Le puissant levier financier du fonds souverain
Et le fonds souverain doté de 450 milliards de dollars est le levier financier qui permet au Qatar de rayonner. "Son modus operandi est que tout peut s'acheter à condition d'y mettre le prix", souligne ce spécialiste du Moyen-Orient.
"Le Qatar partage le business avec les grands pays alliés comme les Etats-Unis, la France, l'Angleterre ou l'Allemagne", précise-t-il. "A partir de là, il va diversifier ses investissements, y compris en Suisse avec des achats d'hôtels. En France, le Qatar pèse 25 milliards de dollars d'investissements, en Allemagne 25 milliards et en Grande-Bretagne, 45 milliards". Et la guerre en Ukraine, avec l'explosion du prix du gaz, ne fait qu'augmenter encore la richesse du pays.
Mais la partie la plus visible de l’influence du Qatar est la chaîne de télévision Al Jazeera, qui a placé le pays sur la scène internationale.

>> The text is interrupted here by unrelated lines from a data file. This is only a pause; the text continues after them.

(* ===== verification/Detectors.v ===== *)
(** * Calibration detectors (modules/calibration/src/overlay)

    The decision functions of the continuous calibration, each over the state
    its caller keeps: the rejection watchdog, the wedge detector, the
    geometry-shift detectors with the tick that runs them, and the tracker
    liveness detector with the gate it forms in [CalibrationTick].  Times and
    measurements are [double]s as the overlay passes them. *)

From S2P Require Import Prelude Floats.
From stdpp Require Import sorting.
Open Scope fl_scope.

(** ** WatchdogDecisions.h, StallDecisions.h, StateTransitions.h *)

Definition kMaxConsecutiveRejections : Z := 50.
Definition kHealthyPriorErrorMaxMeters : double := d_lit 5 1000.

Definition IsCalibrationHealthy (isValid : bool) (priorErrorMeters : double) : bool :=
  isValid && (priorErrorMeters <? kHealthyPriorErrorMaxMeters).

Definition ShouldClearViaWatchdog (isValid : bool) (rejectionCount : Z) (priorErrorMeters : double) : bool :=
  isValid && (kMaxConsecutiveRejections <=? rejectionCount)%Z &&
  negb (IsCalibrationHealthy isValid priorErrorMeters).

(** What the solver's rejection branch does with the counter. *)
Inductive watchdog_action := WatchdogNone | WatchdogHold (count : Z) | WatchdogClear.

Definition watchdog_tick (isValid : bool) (rejections : Z) (priorError : double) : watchdog_action :=
  if isValid && (kMaxConsecutiveRejections <=? rejections)%Z then
    if IsCalibrationHealthy isValid priorError then WatchdogHold (kMaxConsecutiveRejections - 5)
    else WatchdogClear
  else WatchdogNone.

Definition ShouldDemoteOnHmdStall (consecutiveStalls maxStalls : Z) : bool := false.

Inductive CalibrationState := StNone | StBegin | StRotation | StTranslation | StEditing | StContinuous | StContinuousStandby.

#[export] Instance CalibrationState_eqdec : EqDecision CalibrationState.
Proof. solve_decision. Defined.
(** The predictive correction moves the calibration only when it is on, the
    profile valid, no one-shot calibration running, and at least three events
    have been seen; and its tick never touches the ring otherwise than by
    clearing it when the feature is off. *)
Lemma predictive_gates enabled valid st now p :
  v_norm v_zero = fzero ->
  pr_calibratedTranslation (TickPredictiveRecovery enabled valid st now p) <> pr_calibratedTranslation p ->
  enabled = true /\ valid = true /\ st <> StBegin /\ st <> StRotation /\ st <> StTranslation /\
  kMinEvents <= count (pr_buffer p) /\ pr_buffer (TickPredictiveRecovery enabled valid st now p) = pr_buffer p.
Proof.
  intros Hz. unfold TickPredictiveRecovery. destruct enabled, valid; try done. cbn [negb].
  case_bool_decide as Hst; [done|]. cbv zeta.
  set (dt := if fgt _ _ then _ else _). clearbody dt. cbn [pr_buffer upd].
  set (step := ComputePerTickNudge (pr_buffer p) now dt kPredictiveRateCapMps).
  assert (fle (v_norm step) fzero = false -> kMinEvents <= count (pr_buffer p)) as Hmin.
  { unfold step, ComputePerTickNudge, PredictNext. cbv zeta.
    destruct (Nat.ltb_spec (LiveCount (pr_buffer p)) kMinEvents) as [Hlt|Hge]; [by rewrite Hz|].
    intros _. unfold LiveCount in Hge. lia. }
  clearbody step. destruct (fle (v_norm step) fzero) eqn:E; [done|]. intros _.
  split_and!; try done; [..|by apply Hmin]; intros ->; apply Hst; auto.
Qed.
End RecoveryProps.

(** ** Robust scale *)

Close Scope fl_scope.

Lemma pair_distances_length xs : length (pair_distances xs) = length xs * (length xs - 1) / 2.
Proof.
  induction xs as [|x xs IH]; [done|]. cbn [pair_distances length].
  rewrite length_app, length_map, IH.
  replace (S (length xs) * (S (length xs) - 1)) with (length xs * (length xs - 1) + length xs * 2)
    by (destruct (length xs) as [|m]; [done|]; cbn [Nat.sub]; rewrite ?Nat.sub_0_r; lia).
  rewrite Nat.div_add by done. lia.
Qed.
Definition polar_init : PolarHistogramState := mkPolar (replicate kBinCount bin_zero) fzero.

Definition PolarHistogramReset (s : PolarHistogramState) : PolarHistogramState := polar_init.

Definition PolarBinConfidence (b : PolarBin) : float :=
  if (bin_count b =? 0)%Z then fzero else
  let c := f_div (f_of_Z (bin_count b)) (f_of_Z kPerBinMinForConfidence) in
  if fgt c f_one then f_one else c.

(** One sample of radius [rf] in a bin. *)
Definition bin_update (b : PolarBin) (rf : float) (timestamp_us : Z) (saturated_decay : double) : PolarBin :=
  let '(m, c) :=
    if (bin_count b <? kPerBinCap)%Z then
      (if fgt rf (max_r b) then rf else max_r b, (bin_count b + 1)%Z)
    else
      let decay := f_of_d saturated_decay in
      let decay := if decay <? fzero then fzero else decay in
      let decay := if fgt decay f_one then f_one else decay in
      let blended := f_add (f_mul (f_sub f_one decay) (max_r b)) (f_mul decay rf) in
      (if fgt rf (max_r b) then rf else blended, bin_count b) in
  mkBin m c timestamp_us.

Section Stats.
Context `{Libm}.

Definition EwmaAlphaForHalfLife (dt_seconds tau_seconds : double) : double :=
  if fle tau_seconds fzero || fle dt_seconds fzero then d_one
  else d_one - m_exp (SFopp dt_seconds / tau_seconds).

"C'était l'idée du cheikh Hamad de faire exister le Qatar au milieu des géants que sont l'Arabie saoudite ou l'Iran", explique Christian Chesnot. "Et il a parfaitement réussi (…) Il y a quinze ans, personne ne connaissait Doha. Avec la Coupe du monde, le Qatar devient le centre de la planète. Avec 300'000 citoyens qataris, soit un pays grand comme la Corse, cet Etat obtient une influence planétaire et joue les premiers rôles", analyse-t-il.
Le Qatar est aussi parvenu à s’imposer comme un médiateur dans les grandes crises internationales. Car "il parle à tout le monde et surtout à des gens que les Occidentaux n'aiment pas: le Hamas palestinien, les talibans, les mouvements radicaux en Syrie".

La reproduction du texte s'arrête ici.